PROBLEM TO SOLVE
Print the listing in full, keeping every line exactly as it is.

EXERCISE DATA
--------------------------------------------------

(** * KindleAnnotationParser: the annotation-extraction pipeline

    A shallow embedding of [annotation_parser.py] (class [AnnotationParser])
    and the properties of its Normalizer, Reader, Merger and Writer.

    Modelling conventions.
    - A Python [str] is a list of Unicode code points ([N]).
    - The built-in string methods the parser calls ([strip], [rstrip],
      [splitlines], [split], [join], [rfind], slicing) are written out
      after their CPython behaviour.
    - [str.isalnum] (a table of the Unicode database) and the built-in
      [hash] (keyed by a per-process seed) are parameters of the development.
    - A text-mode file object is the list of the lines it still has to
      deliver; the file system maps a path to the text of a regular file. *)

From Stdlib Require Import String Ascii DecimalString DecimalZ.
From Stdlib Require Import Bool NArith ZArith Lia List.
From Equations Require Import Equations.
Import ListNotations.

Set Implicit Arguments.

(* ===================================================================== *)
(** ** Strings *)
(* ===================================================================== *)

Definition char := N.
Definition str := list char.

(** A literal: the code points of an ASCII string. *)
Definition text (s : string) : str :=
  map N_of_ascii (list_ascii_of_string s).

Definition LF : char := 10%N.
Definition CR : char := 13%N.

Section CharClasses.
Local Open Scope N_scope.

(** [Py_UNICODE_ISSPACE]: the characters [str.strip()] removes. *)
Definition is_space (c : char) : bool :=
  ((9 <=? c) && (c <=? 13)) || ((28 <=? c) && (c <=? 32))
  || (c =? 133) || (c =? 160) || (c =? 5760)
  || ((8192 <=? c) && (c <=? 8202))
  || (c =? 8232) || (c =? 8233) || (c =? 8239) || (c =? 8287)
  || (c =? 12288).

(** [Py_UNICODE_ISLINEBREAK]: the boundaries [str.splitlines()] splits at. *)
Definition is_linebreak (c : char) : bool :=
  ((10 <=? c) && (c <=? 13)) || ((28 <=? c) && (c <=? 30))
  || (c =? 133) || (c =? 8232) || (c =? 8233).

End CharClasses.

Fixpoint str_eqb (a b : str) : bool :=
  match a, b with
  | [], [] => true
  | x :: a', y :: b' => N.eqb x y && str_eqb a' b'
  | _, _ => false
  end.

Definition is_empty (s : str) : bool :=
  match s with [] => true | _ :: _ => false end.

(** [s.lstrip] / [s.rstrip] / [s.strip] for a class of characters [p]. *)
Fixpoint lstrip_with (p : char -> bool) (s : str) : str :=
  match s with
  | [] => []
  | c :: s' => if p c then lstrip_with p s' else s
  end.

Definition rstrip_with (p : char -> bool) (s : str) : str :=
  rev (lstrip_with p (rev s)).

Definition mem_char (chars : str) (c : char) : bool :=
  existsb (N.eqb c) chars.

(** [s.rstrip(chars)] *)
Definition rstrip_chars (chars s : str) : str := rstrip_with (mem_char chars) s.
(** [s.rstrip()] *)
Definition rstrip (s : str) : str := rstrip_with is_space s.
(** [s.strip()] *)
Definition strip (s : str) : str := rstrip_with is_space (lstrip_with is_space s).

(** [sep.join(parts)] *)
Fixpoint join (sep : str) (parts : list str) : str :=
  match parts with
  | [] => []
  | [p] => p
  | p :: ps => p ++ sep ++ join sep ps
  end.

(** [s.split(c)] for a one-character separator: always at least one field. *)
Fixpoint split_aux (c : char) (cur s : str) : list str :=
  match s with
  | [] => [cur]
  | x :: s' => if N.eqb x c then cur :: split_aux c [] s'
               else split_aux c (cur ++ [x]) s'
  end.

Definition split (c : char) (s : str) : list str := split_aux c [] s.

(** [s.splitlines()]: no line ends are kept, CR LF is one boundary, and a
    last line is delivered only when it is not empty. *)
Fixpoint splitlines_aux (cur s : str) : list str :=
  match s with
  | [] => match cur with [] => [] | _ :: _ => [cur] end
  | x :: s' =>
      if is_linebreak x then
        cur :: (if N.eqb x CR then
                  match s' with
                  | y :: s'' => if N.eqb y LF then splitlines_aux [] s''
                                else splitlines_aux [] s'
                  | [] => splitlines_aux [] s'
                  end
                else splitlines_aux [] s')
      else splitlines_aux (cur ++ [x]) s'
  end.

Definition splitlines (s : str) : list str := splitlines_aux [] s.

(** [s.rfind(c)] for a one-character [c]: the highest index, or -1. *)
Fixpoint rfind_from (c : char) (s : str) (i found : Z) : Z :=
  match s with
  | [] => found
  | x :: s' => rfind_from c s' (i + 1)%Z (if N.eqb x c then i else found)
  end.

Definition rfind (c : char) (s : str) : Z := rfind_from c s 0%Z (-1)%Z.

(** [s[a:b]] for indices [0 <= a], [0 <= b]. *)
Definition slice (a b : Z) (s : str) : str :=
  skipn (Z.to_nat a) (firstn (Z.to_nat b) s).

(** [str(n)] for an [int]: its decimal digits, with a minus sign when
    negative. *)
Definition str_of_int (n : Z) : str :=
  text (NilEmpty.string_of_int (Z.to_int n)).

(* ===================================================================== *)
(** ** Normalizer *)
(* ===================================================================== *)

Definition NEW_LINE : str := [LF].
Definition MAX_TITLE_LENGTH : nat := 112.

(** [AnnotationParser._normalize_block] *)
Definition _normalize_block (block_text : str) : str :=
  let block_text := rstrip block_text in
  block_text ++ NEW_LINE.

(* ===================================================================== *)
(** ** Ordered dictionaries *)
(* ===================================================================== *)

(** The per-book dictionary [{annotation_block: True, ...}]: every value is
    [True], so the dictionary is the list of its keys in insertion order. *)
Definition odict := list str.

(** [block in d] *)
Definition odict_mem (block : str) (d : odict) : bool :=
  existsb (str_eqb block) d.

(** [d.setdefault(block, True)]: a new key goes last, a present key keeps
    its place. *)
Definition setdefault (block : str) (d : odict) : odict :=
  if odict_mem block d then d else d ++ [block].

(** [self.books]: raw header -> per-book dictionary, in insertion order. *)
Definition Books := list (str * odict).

--------------------------------------------------

EXPECTED ANSWER
(** * KindleAnnotationParser: the annotation-extraction pipeline

    A shallow embedding of [annotation_parser.py] (class [AnnotationParser])
    and the properties of its Normalizer, Reader, Merger and Writer.

    Modelling conventions.
    - A Python [str] is a list of Unicode code points ([N]).
    - The built-in string methods the parser calls ([strip], [rstrip],
      [splitlines], [split], [join], [rfind], slicing) are written out
      after their CPython behaviour.
    - [str.isalnum] (a table of the Unicode database) and the built-in
      [hash] (keyed by a per-process seed) are parameters of the development.
    - A text-mode file object is the list of the lines it still has to
      deliver; the file system maps a path to the text of a regular file. *)

From Stdlib Require Import String Ascii DecimalString DecimalZ.
From Stdlib Require Import Bool NArith ZArith Lia List.
From Equations Require Import Equations.
Import ListNotations.

Set Implicit Arguments.

(* ===================================================================== *)
(** ** Strings *)
(* ===================================================================== *)

Definition char := N.
Definition str := list char.

(** A literal: the code points of an ASCII string. *)
Definition text (s : string) : str :=
  map N_of_ascii (list_ascii_of_string s).

Definition LF : char := 10%N.
Definition CR : char := 13%N.

Section CharClasses.
Local Open Scope N_scope.

(** [Py_UNICODE_ISSPACE]: the characters [str.strip()] removes. *)
Definition is_space (c : char) : bool :=
  ((9 <=? c) && (c <=? 13)) || ((28 <=? c) && (c <=? 32))
  || (c =? 133) || (c =? 160) || (c =? 5760)
  || ((8192 <=? c) && (c <=? 8202))
  || (c =? 8232) || (c =? 8233) || (c =? 8239) || (c =? 8287)
  || (c =? 12288).

(** [Py_UNICODE_ISLINEBREAK]: the boundaries [str.splitlines()] splits at. *)
Definition is_linebreak (c : char) : bool :=
  ((10 <=? c) && (c <=? 13)) || ((28 <=? c) && (c <=? 30))
  || (c =? 133) || (c =? 8232) || (c =? 8233).

End CharClasses.

Fixpoint str_eqb (a b : str) : bool :=
  match a, b with
  | [], [] => true
  | x :: a', y :: b' => N.eqb x y && str_eqb a' b'
  | _, _ => false
  end.

Definition is_empty (s : str) : bool :=
  match s with [] => true | _ :: _ => false end.

(** [s.lstrip] / [s.rstrip] / [s.strip] for a class of characters [p]. *)
Fixpoint lstrip_with (p : char -> bool) (s : str) : str :=
  match s with
  | [] => []
  | c :: s' => if p c then lstrip_with p s' else s
  end.

Definition rstrip_with (p : char -> bool) (s : str) : str :=
  rev (lstrip_with p (rev s)).

Definition mem_char (chars : str) (c : char) : bool :=
  existsb (N.eqb c) chars.

(** [s.rstrip(chars)] *)
Definition rstrip_chars (chars s : str) : str := rstrip_with (mem_char chars) s.
(** [s.rstrip()] *)
Definition rstrip (s : str) : str := rstrip_with is_space s.
(** [s.strip()] *)
Definition strip (s : str) : str := rstrip_with is_space (lstrip_with is_space s).

(** [sep.join(parts)] *)
Fixpoint join (sep : str) (parts : list str) : str :=
  match parts with
  | [] => []
  | [p] => p
  | p :: ps => p ++ sep ++ join sep ps
  end.

(** [s.split(c)] for a one-character separator: always at least one field. *)
Fixpoint split_aux (c : char) (cur s : str) : list str :=
  match s with
  | [] => [cur]
  | x :: s' => if N.eqb x c then cur :: split_aux c [] s'
               else split_aux c (cur ++ [x]) s'
  end.

Definition split (c : char) (s : str) : list str := split_aux c [] s.

(** [s.splitlines()]: no line ends are kept, CR LF is one boundary, and a
    last line is delivered only when it is not empty. *)
Fixpoint splitlines_aux (cur s : str) : list str :=
  match s with
  | [] => match cur with [] => [] | _ :: _ => [cur] end
  | x :: s' =>
      if is_linebreak x then
        cur :: (if N.eqb x CR then
                  match s' with
                  | y :: s'' => if N.eqb y LF then splitlines_aux [] s''
                                else splitlines_aux [] s'
                  | [] => splitlines_aux [] s'
                  end
                else splitlines_aux [] s')
      else splitlines_aux (cur ++ [x]) s'
  end.

Definition splitlines (s : str) : list str := splitlines_aux [] s.

(** [s.rfind(c)] for a one-character [c]: the highest index, or -1. *)
Fixpoint rfind_from (c : char) (s : str) (i found : Z) : Z :=
  match s with
  | [] => found
  | x :: s' => rfind_from c s' (i + 1)%Z (if N.eqb x c then i else found)
  end.

Definition rfind (c : char) (s : str) : Z := rfind_from c s 0%Z (-1)%Z.

(** [s[a:b]] for indices [0 <= a], [0 <= b]. *)
Definition slice (a b : Z) (s : str) : str :=
  skipn (Z.to_nat a) (firstn (Z.to_nat b) s).

(** [str(n)] for an [int]: its decimal digits, with a minus sign when
    negative. *)
Definition str_of_int (n : Z) : str :=
  text (NilEmpty.string_of_int (Z.to_int n)).

(* ===================================================================== *)
(** ** Normalizer *)
(* ===================================================================== *)

Definition NEW_LINE : str := [LF].
Definition MAX_TITLE_LENGTH : nat := 112.

(** [AnnotationParser._normalize_block] *)
Definition _normalize_block (block_text : str) : str :=
  let block_text := rstrip block_text in
  block_text ++ NEW_LINE.

(* ===================================================================== *)
(** ** Ordered dictionaries *)
(* ===================================================================== *)

(** The per-book dictionary [{annotation_block: True, ...}]: every value is
    [True], so the dictionary is the list of its keys in insertion order. *)
Definition odict := list str.

(** [block in d] *)
Definition odict_mem (block : str) (d : odict) : bool :=
  existsb (str_eqb block) d.

(** [d.setdefault(block, True)]: a new key goes last, a present key keeps
    its place. *)
Definition setdefault (block : str) (d : odict) : odict :=
  if odict_mem block d then d else d ++ [block].

(** [self.books]: raw header -> per-book dictionary, in insertion order. *)
Definition Books := list (str * odict).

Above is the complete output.